FYI ray ships a scheduler for Dask to enable running dask environments on Ray clusters

That's actually a case of the aforementioned much fine-grained parallelization (e.g., dask.array). This might work only if (1) we intend to make HistoQC work at high magnification so that overhead is neglectable. (2) rewrite all individual modules to explicitly implement the parallelization.

If the scalability bonus of Ray is not significant (which I doubt, because after all in most cases individual tasks of HistoQC can be fit into a single node) or not applicapable (e.g., if we only aim for task-level parallelization) then it falls into where-ray-does-not-outperform-others scenario and we can just use dask API directly rather than dealing with a dask wrapper inside ray.

and nodes can even be added in live time Both Ray and Dask can achieve that quite handily.

So in the end I think in terms of implement the distributed framework itself, both Ray and Dask suffice, and the real question is the benefit of using Ray/Dask at development time and what features in future we might deploy.

We could perhaps add a checklist to compare the advantages/disadvantages later.

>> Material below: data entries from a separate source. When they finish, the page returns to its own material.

Lemma yields_select name missing : yields S (select_network (St := St) ctx name missing) rec_ok.
Proof.
  unfold select_network. case_bool_decide; [destruct (sc_network ctx); [apply yields_obj|apply yields_raise]|].
  eapply yields_bind; [apply (yields_objs (fun ss => getNetwork ss name)); intros; by eapply getNetwork_objs|].
  intros [o|] Ho; [apply yields_ret; auto|apply yields_raise].
Qed.
Lemma yields_arg params : yields S (getNetworkFromArg (St := St) ctx params) (fun op => rec_ok (fst op)).
Proof.
  unfold getNetworkFromArg. destruct (popArg params) as [name rest]. eapply yields_bind; [apply yields_select|]. intros o Ho. by apply yields_ret.
Qed.
Lemma keeps_select name missing : keeps S (select_network (St := St) ctx name missing).
Proof. intros s Hs. apply (yields_select name missing s Hs). Qed.
Lemma keeps_svc_obj ref : keeps S (svc_obj (St := St) ref).
Proof. intros s Hs. apply (yields_obj ref s Hs). Qed.
Lemma keeps_svc_user : keeps S (svc_user (St := St)).
Proof. intros s Hs. apply (yields_user s Hs). Qed.

Hint Resolve keeps_print keeps_print_all keeps_no_error keeps_value keeps_flags keeps_only_flags keeps_send_up keeps_select
  keeps_svc_obj keeps_svc_user : service.

Ltac keeps_svc :=
  repeat first
    [ keeps_step
    | match goal with
      | |- keeps _ (err _) => apply keeps_err
      | |- keeps _ (svc_did _) => apply keeps_svc_did; first [apply (sp_stored_ignore F K _ HP)|apply (sp_deleted_ignore F K _ HP)
          |apply (sp_created_cert F K _ HP)|apply (sp_deleted_cert F K _ HP)|by apply (sp_admin F K _ HP)]
      | |- keeps _ (lift_c (run_up _ _)) => apply keeps_svc_run_up; intros ?;
          first [apply rec_detach|apply rec_attach|apply rec_deleteChannel|apply rec_updateChannelAutoDetach]
      | |- keeps _ (lift_c (modify_obj _ _)) => apply keeps_svc_obj_change; first [done|intros ?; unfold update_ch; cbn; by repeat case_match]
      | |- keeps _ _ => solve [auto with service]
      | |- keeps _ _ => progress unfold getNetworkFromFlag, getNetworkFromArg
      end ].

(** *** Commands *)

Lemma svc_help params : keeps S (handleServiceHelp (St := St) ctx params).
Proof. unfold handleServiceHelp. keeps_svc. Qed.
Lemma svc_network_status params : keeps S (handleServiceNetworkStatus (St := St) ctx params).
Proof. unfold handleServiceNetworkStatus. keeps_svc. Qed.
Lemma svc_network_quote params : keeps S (handleServiceNetworkQuote (St := St) ctx params).
Proof. unfold handleServiceNetworkQuote. keeps_svc. Qed.
Lemma svc_network_delete params : keeps S (handleServiceNetworkDelete (St := St) ctx params).
Proof.
  unfold handleServiceNetworkDelete. keeps_svc. apply keeps_lift_c, keeps_run_user; [done|done|]. intros I L. apply keeps_deleteNetwork.
Qed.

(** *** Networks, certificates *)

Lemma keeps_network_result {A} (m : handler (session St) user_error A) (k : user_error + A -> SV unit) :
  user_method F m -> (forall r, keeps S (k r)) -> keeps S (r ← lift_c (run_user m); k r).
Proof. intros Hm Hk. apply keeps_bind; [|done]. by apply keeps_lift_c, keeps_run_user. Qed.

Lemma yields_record vals n : PR F n -> yields S (network_record (St := St) vals n (sc_admin ctx)) (PR F).
Proof.
  intros Hn. unfold network_record. destruct (network_update _ _ _ _) as [r|t|] eqn:E; [|apply yields_raise|by intros s Hs; split].
  apply yields_ret. by eapply (sp_network F K _ HP).
Qed.
Lemma keeps_ignore_limit vals : keeps S (ignore_limit (St := St) ctx vals).
Proof. unfold ignore_limit. keeps_svc. Qed.
Hint Resolve keeps_ignore_limit : service.

Lemma svc_network_create params : keeps S (handleServiceNetworkCreate (St := St) ctx params).
Proof.
  unfold handleServiceNetworkCreate. apply keeps_bind; [auto with service|]. intros vals. destruct (flag_str vals "addr") as [addr|]; [|apply keeps_err].
  apply keeps_bind; [auto with service|]. intros b. eapply keeps_bind_yields; [apply yields_record, (sp_new F K _ HP)|]. intros r Hr.
  apply keeps_network_result; [|intros [e|ref]; keeps_svc]. intros I L. by apply keeps_createNetwork.
Qed.
Lemma svc_network_update params : keeps S (handleServiceNetworkUpdate (St := St) ctx params).
Proof.
  unfold handleServiceNetworkUpdate. eapply keeps_bind_yields; [apply yields_arg|]. intros [o rest] Ho. cbn in Ho.
  apply keeps_bind; [auto with service|]. intros vals. apply keeps_bind; [auto with service|]. intros b. cbv zeta.
  eapply keeps_bind_yields; [by apply yields_record|]. intros r Hr.
  apply keeps_network_result; [|intros [e|ref]; keeps_svc]. intros I L. by apply keeps_updateNetwork.
Qed.

Lemma keeps_modify_sasl ref f : keeps S (modify_sasl (St := St) ref f).
Proof. apply keeps_svc_obj_change. intros o. split; [done|]. cbn. apply (sp_sasl F K _ HP). Qed.
Lemma keeps_store_net ref : keeps S (store_net (St := St) ref).
Proof.
  unfold store_net. eapply keeps_bind_yields; [apply yields_obj|]. intros o Ho. apply keeps_bind; [|intros []; keeps_svc].
  apply keeps_lift_c. unfold store_network_rec. repeat keeps_step. by apply keeps_did, (ek_did F K HK).
Qed.
Lemma keeps_own update : (forall u u', PU F u -> update u = Ok u' -> PU F u') -> keeps S (update_own_user (St := St) update).
Proof.
  intros Hu. unfold update_own_user. apply keeps_bind; [auto with service|]. intros u.
  apply keeps_network_result; [|intros [[]|]; keeps_svc]. intros I L. apply keeps_updateUser; [done|]. intros v v' Hv.
  destruct (update v) as [w|t|] eqn:E; [|done|done]. intros [= <-]. by eapply Hu.
Qed.
Lemma keeps_fingerprints cert : keeps S (sendCertfpFingerprints (St := St) ctx cert).
Proof. unfold sendCertfpFingerprints. keeps_svc. Qed.
Hint Resolve keeps_modify_sasl keeps_store_net keeps_fingerprints : service.
Lemma keeps_own_cert cert key : keeps S (update_own_user (St := St) (fun u => Ok (user_with_cert u cert key))).
Proof. apply keeps_own. intros u u' Hu [= <-]. by apply (sp_cert F K _ HP). Qed.
Hint Resolve keeps_own_cert : service.
Lemma keeps_storeCertKey name dflt cert key : keeps S (storeCertKey (St := St) ctx name dflt cert key).
Proof. unfold storeCertKey. keeps_svc. Qed.
Hint Resolve keeps_storeCertKey : service.

Lemma svc_certfp_generate params : keeps S (handleServiceCertFPGenerate (St := St) ctx params).
Proof. unfold handleServiceCertFPGenerate. keeps_svc. Qed.
(** A local file is opened for an admin only. *)
Lemma keeps_read source : Contains source "://" = true \/ sc_admin ctx = true -> keeps S (readCertKeyPEM (St := St) source).
Proof. intros [H|H]; unfold readCertKeyPEM; [rewrite H|]; keeps_svc. Qed.
Lemma svc_certfp_import params : keeps S (handleServiceCertFPImport (St := St) ctx params).
Proof.
  unfold handleServiceCertFPImport. apply keeps_bind; [auto with service|]. intros [vals [|source [|? ?]]]; try apply keeps_err.
  apply keeps_bind; [|intros pem; keeps_svc]. destruct (Contains source "-----BEGIN "); [apply keeps_ret|].
  case_eq (Contains source "://"); intros E; [apply keeps_read; by left|].
  case_eq (sc_admin ctx); intros Ha; [apply keeps_read; by right|apply keeps_err].
Qed.
Lemma svc_certfp_remove params : keeps S (handleServiceCertFPRemove (St := St) ctx params).
Proof. unfold handleServiceCertFPRemove. keeps_svc. Qed.
Lemma svc_certfp_fingerprints params : keeps S (handleServiceCertFPFingerprints (St := St) ctx params).
Proof. unfold handleServiceCertFPFingerprints. keeps_svc. Qed.
Lemma svc_sasl_status params : keeps S (handleServiceSASLStatus (St := St) ctx params).
Proof. unfold handleServiceSASLStatus. keeps_svc. Qed.
Lemma svc_sasl_plain params : keeps S (handleServiceSASLSetPlain (St := St) ctx params).
Proof. unfold handleServiceSASLSetPlain. keeps_svc. Qed.
Lemma svc_sasl_external params : keeps S (handleServiceSASLSetExternal (St := St) ctx params).
Proof. unfold handleServiceSASLSetExternal. keeps_svc. Qed.
Lemma svc_sasl_reset params : keeps S (handleServiceSASLReset (St := St) ctx params).
Proof. unfold handleServiceSASLReset. keeps_svc. Qed.

(** *** Users *)

Lemma keeps_print_user u : keeps S (print_user (St := St) ctx u).
Proof. unfold print_user. keeps_svc. Qed.
Hint Resolve keeps_print_user : service.
Lemma svc_user_status params : keeps S (handleUserStatus (St := St) ctx params).
Proof. unfold handleUserStatus. keeps_svc. Qed.
Lemma svc_user_create params : sc_admin ctx = true -> keeps S (handleUserCreate (St := St) ctx params).
Proof. intros Ha. unfold handleUserCreate. keeps_svc. Qed.
Lemma keeps_other vals username : keeps S (update_other_user (St := St) ctx vals username).
Proof.
  unfold update_other_user. case_eq (sc_admin ctx); intros Ha; cbn [negb]; keeps_svc.
Qed.
Lemma keeps_self vals : (sc_admin ctx = false -> flag_str vals "source-ip" = None) -> keeps S (update_self (St := St) ctx vals).
Proof.
  intros Hip. assert (Ho : (sc_admin ctx = false -> flag_int vals "max-networks" = None) -> keeps S (update_own_user (St := St) (self_update vals))).
  { intros Hm. apply keeps_own. intros u u' Hu. apply (sp_self F K _ HP); auto. }
  unfold update_self. destruct (is_Some_b (flag_bool vals "admin")); [apply keeps_err|]. destruct (is_Some_b (flag_bool vals "enabled")); [apply keeps_err|].
  destruct (flag_int vals "max-networks"); cbn [is_Some_b andb].
  - case_eq (sc_admin ctx); intros Ha; [|apply keeps_err]. cbn [negb]. repeat keeps_step; [apply Ho; congruence|auto with service..].
  - repeat keeps_step; [by apply Ho|auto with service..].
Qed.
Lemma svc_user_update params : keeps S (handleUserUpdate (St := St) ctx params).
Proof.
  unfold handleUserUpdate. destruct (popArg params) as [username rest]. apply keeps_bind; [auto with service|]. intros vals.
  apply keeps_bind; [auto with service|]. intros u. cbv zeta. destruct (_ && _); [apply keeps_err|]. destruct (_ && _); [apply keeps_err|].
  destruct (match flag_str vals "source-ip" with Some _ => _ | None => _ end); [apply keeps_err|].
  pose proof (keeps_self vals) as Hs. pose proof (keeps_other vals username) as Ho.
  destruct (is_Some_b (flag_str vals "source-ip") && negb (sc_admin ctx)) eqn:E; [apply keeps_err|]. destruct (nonempty username && _); [exact Ho|].
  apply Hs. intros Ha. rewrite Ha in E. by destruct (flag_str vals "source-ip").
Qed.
(** Only the own user is stopped for a user that is not an admin. *)
Lemma svc_user_delete params : keeps S (handleUserDelete (St := St) ctx params).
Proof.
  unfold handleUserDelete. destruct params as [|username rest]; [apply keeps_err|]. destruct (2 <? _)%nat; [apply keeps_err|].
  eapply keeps_bind_yields; [apply yields_user|]. intros own Hown. cbv zeta.
  destruct (sc_user ctx && bool_decide (u_Username own = username)) eqn:Eself.
  - apply andb_true_iff in Eself as [_ <-%bool_decide_eq_true]. rewrite andb_false_r. keeps_svc.
    apply keeps_svc_did, (sp_stopped F K _ HP). done.
  - rewrite andb_true_r. case_eq (sc_admin ctx); intros Ha; cbn [negb]; keeps_svc.
Qed.
Lemma svc_user_run again params : sc_admin ctx = true -> (forall words, keeps S (again ctx words)) ->
  keeps S (handleUserRun (St := St) again ctx params).
Proof. intros Ha Hr. unfold handleUserRun. keeps_svc. all: apply Hr. Qed.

My vote (very much biased) to Dask besides its easiness to use is because of its integration with Nvidia's Rapids ecosystem through the Dask-CUDA extension. Dask-CUDA handles GPU clusters a lot better and easier than Ray with both device and memory management implemented on the Rapids side. Note that Rapids not only speedup the IO of big images but also implement GPU-accelerated APIs of skimage (cuCIM) and sklearn (cuML).

My second concern is the nuisance of code changes for Deep Learning model training/deployment. Both Ray and Dask can achieve this (Ray uses ray.train; dask uses skorch or dask-pytorch-ddp) but in general dask's interface would be what's closer to the single machine/single processing counterpart. In fact, with Dask-CUDA it would be further.

Finally, it's way easier to trace the error/logging/debugging in Dask than Ray.

If your roadmap involves integration of more and more GPU-related tasks (e.g., model training/deployment) then Dask could be an easier choice with less nuissance, while Ray is still an available option.